Lombardi earned two bachelor’s degrees in liberal studies and in race and ethnics with an emphasis in Native American studies. She previously taught first grade in a Morongo reservation school where she encouraged students to learn their native language, history and culture. Lombardi typically participates in an average of 20 powwows a year during the summer in California and areas of the Southwest. “It does make you feel good to share the culture,” she said.
The quarantine dance videos are created by Native Americans around the United States and Canada including various parts of California and the West Coast, the Southwest, the East Coast, and Alaska, and represent hundreds of native and Indigenous tribes from North America, including the Aztecs.
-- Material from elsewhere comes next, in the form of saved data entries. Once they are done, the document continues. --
Definition Mutex_unlock (me : obj) (st : state) : result unit :=
  match lock st with
  | Some owner =>
      if decide (owner = me) then Return tt (set_lock None st)
      else Raise ThreadError st
  | None => Raise ThreadError st
  end.

(** [NIO_Selector_unlock] has no [return] statement. *)
Definition NIO_Selector_unlock (me : obj) (st : state) : result VALUE :=
  match Mutex_unlock me (set_lock_holder None st) with
  | Return _ st1 => NoValue st1
  | Raise e s => Raise e s
  | NoValue s => NoValue s
  | Abort => Abort
  | Wait s => Wait s
  end.

(** [rb_ensure (body, ..., ensure, ...)]: [ensure] runs whether [body]
    returns or raises, its value is dropped, and an exception it raises
    replaces the outcome of [body]. *)
Definition rb_ensure (body ensure : state → result VALUE) (st : state) : result VALUE :=
  match body st with
  | Return v st1 =>
      match ensure st1 with
      | Return _ st2 | NoValue st2 => Return v st2
      | r => r
      end
  | Raise e st1 =>
      match ensure st1 with
      | Return _ st2 | NoValue st2 => Raise e st2
      | r => r
      end
  | NoValue st1 =>
      match ensure st1 with
      | Return _ st2 | NoValue st2 => NoValue st2
      | r => r
      end
  | Abort => Abort
  | Wait st1 => Wait st1
  end.

Definition NIO_Selector_synchronize (me : obj) (func : state → result VALUE)
    (st : state) : result VALUE :=
  if decide (lock_holder st ≠ Some me) then
    match Mutex_lock me st with
    | Return _ st1 =>
        rb_ensure func (NIO_Selector_unlock me) (set_lock_holder (Some me) st1)
    | Raise e s => Raise e s
    | NoValue s => NoValue s
    | Abort => Abort
    | Wait s => Wait s
    end
  else
    (* func(args); and the closing brace of the function *)
    match func st with
    | Return _ st1 => NoValue st1
    | r => r
    end.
“It’s our way of life and it gives them something to look forward to” while remaining at home, Rosales said. “I didn’t expect it to grow this big at all. Everyone’s helping to keep the people dancing. This is because of all of us.”
About the Nuñez Community Foundation:
The Nuñez Community Foundation is a nonprofit 501(c)3 located in Milpitas, Calif. It was established in 2016-2017 by the Nuñez family. Its mission is to award scholarships to individuals who have successfully overcome adversity; to recognize their accomplishments; and to motivate them to pursue higher education. The foundation’s focus on aiding underrepresented students includes mentoring, assistance with internships and educational programs at schools.